Your goal: Using the material that follows, output exactly the lines from the one containing "else let job := applyUpdate now u" through the one containing "applyUpdate now (withStatus", with both ends kept.

*** Given records ***

(** The identifier is a new UUID. *)
Definition CreateImportJob (now : Z) (id : string) (input : CreateImportJobInput) : statement ImportJob := fun w =>
  match import_jobs w !! id with
  | Some _ => (inl ErrStore, w)
  | None => let job := newJob now id input in (inr job, insertImportEvent now job (storeJob job w))
  end.

Definition GetImportJob (id : string) : statement ImportJob := fun w =>
  match import_jobs w !! id with Some job => (inr job, w) | None => (inl ErrNotFound, w) end.

Definition olderJob (a b : ImportJob) : Prop := CreatedAt a <= CreatedAt b.
#[export] Instance olderJob_dec : RelDecision olderJob. Proof. intros a b. unfold olderJob. apply _. Defined.

Definition jobsWith (f : ImportJob -> bool) (w : imports) : list ImportJob :=
  merge_sort olderJob (List.filter f ((map_to_list (import_jobs w)).*2)).

Definition ListRunnableImportJobs : statement (list ImportJob) := fun w =>
  (inr (take 100 (jobsWith (fun j => bool_decide (Status j = ImportQueued)) w)), w).

Definition interrupted (j : ImportJob) : bool :=
  match Status j with
  | ImportPublishing | ImportPublished | ImportRollingBack | ImportCancelling | ImportCancelled => true
  | _ => false
  end.

Definition ListInterruptedImportJobs : statement (list ImportJob) := fun w => (inr (jobsWith interrupted w), w).

(** Warnings of a discovery are never set, so they do not differ. *)
Definition sameEvent (a b : ImportJob) : bool :=
  bool_decide (Status a = Status b) && bool_decide (Phase a = Phase b) && String.eqb (ErrorMessage a) (ErrorMessage b).

Definition UpdateImportJob (now : Z) (id : string) (u : ImportJobUpdate) : statement ImportJob := fun w =>
  match import_jobs w !! id with
  | None => (inl ErrNotFound, w)
  | Some old =>
      if CancelRequested old
         && match uStatus u with None | Some ImportCancelled | Some ImportCancelling => false | Some _ => true end
      then (inl ErrCanceled, w)
      else let job := applyUpdate now u old in
           (inr job, if sameEvent old job then storeJob job w else insertImportEvent now job (storeJob job w))
  end.

Definition cancellable (s : ImportStatus) : bool :=
  match s with
  | ImportQueued | ImportRunning | ImportCancelling | ImportAwaitingPlan | ImportReadyToPublish | ImportFailed | ImportCancelled => true
  | _ => false
  end.

Definition cancelUpdate : ImportJobUpdate := clearingCompletedAt (withCancelRequested true (withStatus ImportCancelling noUpdate)).

Definition RequestImportCancel (now : Z) (id : string) : statement unit := fun w =>
  match import_jobs w !! id with
  | Some old =>
      if cancellable (Status old)
      then let job := applyUpdate now cancelUpdate old in (inr tt, insertImportEvent now job (storeJob job w))
      else (inl ErrNotFound, w)
  | None => (inl ErrNotFound, w)
  end.

Definition resetJob (now : Z) (j : ImportJob) : ImportJob :=
  match Status j with
  | ImportRunning =>
      applyUpdate now (withStatus (if CancelRequested j then ImportCancelling else ImportQueued)
                         (withErrorMessage (if String.eqb (ErrorMessage j) "" then "resumed after restart" else ErrorMessage j) noUpdate)) j
  | _ => j
  end.

Definition ResetInterruptedImportJobs (now : Z) : statement unit := fun w =>
  (inr tt, set_import_jobs (resetJob now <$> import_jobs w) w).

(** ** Managed databases *)

Definition GetManagedAssetByImport (id : string) : statement ManagedAsset := fun w =>
  match managed_assets w !! id with Some a => (inr a, w) | None => (inl ErrNotFound, w) end.

Definition assetBefore (a b : ManagedAsset) : Prop :=
  assetCreated a < assetCreated b \/ assetCreated a = assetCreated b /\ String.leb (assetImport a) (assetImport b) = true.
#[export] Instance assetBefore_dec : RelDecision assetBefore. Proof. intros a b. unfold assetBefore. apply _. Defined.

Definition ListManagedAssets : statement (list ManagedAsset) := fun w =>
  (inr (merge_sort assetBefore ((map_to_list (managed_assets w)).*2)), w).

(** The unique columns of the table. *)
Definition pathTaken (id : string) (p : path) (w : imports) : bool :=
  existsb (fun kv => negb (String.eqb kv.1 id) && bool_decide (assetPath kv.2 = p)) (map_to_list (managed_assets w)).

Definition storeAsset (a : ManagedAsset) (w : imports) : imports := set_managed_assets (<[assetImport a := a]> (managed_assets w)) w.

(** [ON CONFLICT(import_id) DO UPDATE SET path, encryption_key]. *)
Definition upsertAsset (now : Z) (a : ManagedAsset) (old : option ManagedAsset) : ManagedAsset :=
  match old with
  | Some o => mkAsset (assetImport o) (assetWorkspace o) (assetService o) (assetPath a) (EncryptionKey a) (assetCreated o)
  | None => mkAsset (assetImport a) (assetWorkspace a) "" (assetPath a) (EncryptionKey a) now
  end.

Definition UpsertStagedManagedAsset (now : Z) (a : ManagedAsset) : statement unit := fun w =>
  if pathTaken (assetImport a) (assetPath a) w then (inl ErrStore, w)
  else let created := match managed_assets w !! assetImport a with Some o => assetCreated o | None => now end in
       (inr tt, storeAsset (mkAsset (assetImport a) (assetWorkspace a) "" (assetPath a) (EncryptionKey a) created) w).

Definition acceptsTransform (a : ManagedAsset) (j : ImportJob) : bool :=
  String.eqb (WorkspaceID j) (assetWorkspace a)
  && match Status j with ImportRunning | ImportQueued => true | _ => false end
  && negb (CancelRequested j).

Definition transformedUpdate (p : path) : ImportJobUpdate :=
  clearingCompletedAt (withStatus ImportReadyToPublish (withPhase ImportPhasePreview (withManagedPath p (withErrorMessage "" noUpdate)))).

Definition CompleteImportTransform (now : Z) (a : ManagedAsset) : statement unit := fun w =>
  match import_jobs w !! assetImport a with
  | None => (inl ErrNoLongerAccepting, w)
  | Some j =>
      if negb (acceptsTransform a j) then (inl ErrNoLongerAccepting, w)
      else if pathTaken (assetImport a) (assetPath a) w then (inl ErrStore, w)
      else let job := applyUpdate now (transformedUpdate (assetPath a)) j in
           (inr tt, insertImportEvent now job
                      (storeAsset (upsertAsset now a (managed_assets w !! assetImport a)) (storeJob job w)))
  end.

Definition UpdateManagedAssetPath (now : Z) (id : string) (p : path) : statement unit := fun w =>
  match managed_assets w !! id with
  | None => (inl ErrNotFound, w)
  | Some a =>
      if pathTaken id p w then (inl ErrStore, w)
      else let w := storeAsset (mkAsset (assetImport a) (assetWorkspace a) (assetService a) p (EncryptionKey a) (assetCreated a)) w in
           (inr tt, match import_jobs w !! id with
                    | Some j => storeJob (applyUpdate now (withManagedPath p noUpdate) j) w
                    | None => w
                    end)
  end.

Definition DeleteManagedAsset (id : string) : statement unit := fun w =>
  (inr tt, set_managed_assets (delete id (managed_assets w)) w).

(** ** Publication *)

Record PublishImportInput : Type := mkPublish {
  pubImport : string; pubWorkspace : string; pubPath : path; pubKey : string; pubService : string; pubLayers : list LayerRow }.

Definition nameTaken (workspaceID name : string) (w : imports) : bool :=
  existsb (fun s => String.eqb (svcWorkspace s) workspaceID && String.eqb (svcName s) name) ((map_to_list (services w)).*2).

Definition withDefaultCRS (l : LayerRow) : LayerRow :=
  mkLayerRow (layerSource l) (layerPublicID l) (layerTitle l) (layerDescription l) (layerEnabled l)
    (if crsDefault l =? 0 then 4326 else crsDefault l) (layerPublic l) (layerRoles l).

Definition publishedUpdate (now : Z) (serviceID : string) (p : path) : ImportJobUpdate :=
  withStatus ImportPublished (withPhase ImportPhasePublish (withServiceID serviceID (withManagedPath p
    (withCompletedAt now (withErrorMessage "" noUpdate))))).

(** The identifier of the service is a new UUID. *)
Definition PublishImport (now : Z) (serviceID : string) (input : PublishImportInput) : statement unit := fun w =>
  match import_jobs w !! pubImport input with
  | None => (inl ErrNotFound, w)
  | Some existing =>
      if bool_decide (Status existing = ImportPublished) && negb (String.eqb (ServiceID existing) "")
      then match services w !! ServiceID existing with Some _ => (inr tt, w) | None => (inl ErrNotFound, w) end
      else
        match services w !! serviceID with
        | Some _ => (inl ErrDuplicateKey, w)
        | None =>
            if nameTaken (pubWorkspace input) (pubService input) w then (inl ErrDuplicateKey, w)
            else if negb (bool_decide (NoDup (layerPublicID <$> pubLayers input))) then (inl ErrStore, w)
            else if pathTaken (pubImport input) (pubPath input) w then (inl ErrStore, w)
            else
              let created := match managed_assets w !! pubImport input with Some o => assetCreated o | None => now end in
              let job := applyUpdate now (publishedUpdate now serviceID (pubPath input)) existing in
              let w := set_services (<[serviceID := mkServiceRow (pubWorkspace input) (pubService input) (pubImport input)
                                                       (withDefaultCRS <$> pubLayers input)]> (services w)) w in
              let w := storeAsset (mkAsset (pubImport input) (pubWorkspace input) serviceID (pubPath input) (pubKey input) created) w in
              let w := insertImportEvent now job (storeJob job w) in
              (inr tt, set_capabilitiesRevision (alter (Z.add 1) (pubWorkspace input) (capabilitiesRevision w)) w)
        end
  end.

***

Final answer:
      else let job := applyUpdate now u old in
           (inr job, if sameEvent old job then storeJob job w else insertImportEvent now job (storeJob job w))
  end.

Definition cancellable (s : ImportStatus) : bool :=
  match s with
  | ImportQueued | ImportRunning | ImportCancelling | ImportAwaitingPlan | ImportReadyToPublish | ImportFailed | ImportCancelled => true
  | _ => false
  end.

Definition cancelUpdate : ImportJobUpdate := clearingCompletedAt (withCancelRequested true (withStatus ImportCancelling noUpdate)).

Definition RequestImportCancel (now : Z) (id : string) : statement unit := fun w =>
  match import_jobs w !! id with
  | Some old =>
      if cancellable (Status old)
      then let job := applyUpdate now cancelUpdate old in (inr tt, insertImportEvent now job (storeJob job w))
      else (inl ErrNotFound, w)
  | None => (inl ErrNotFound, w)
  end.

Definition resetJob (now : Z) (j : ImportJob) : ImportJob :=
  match Status j with
  | ImportRunning =>
      applyUpdate now (withStatus (if CancelRequested j then ImportCancelling else ImportQueued)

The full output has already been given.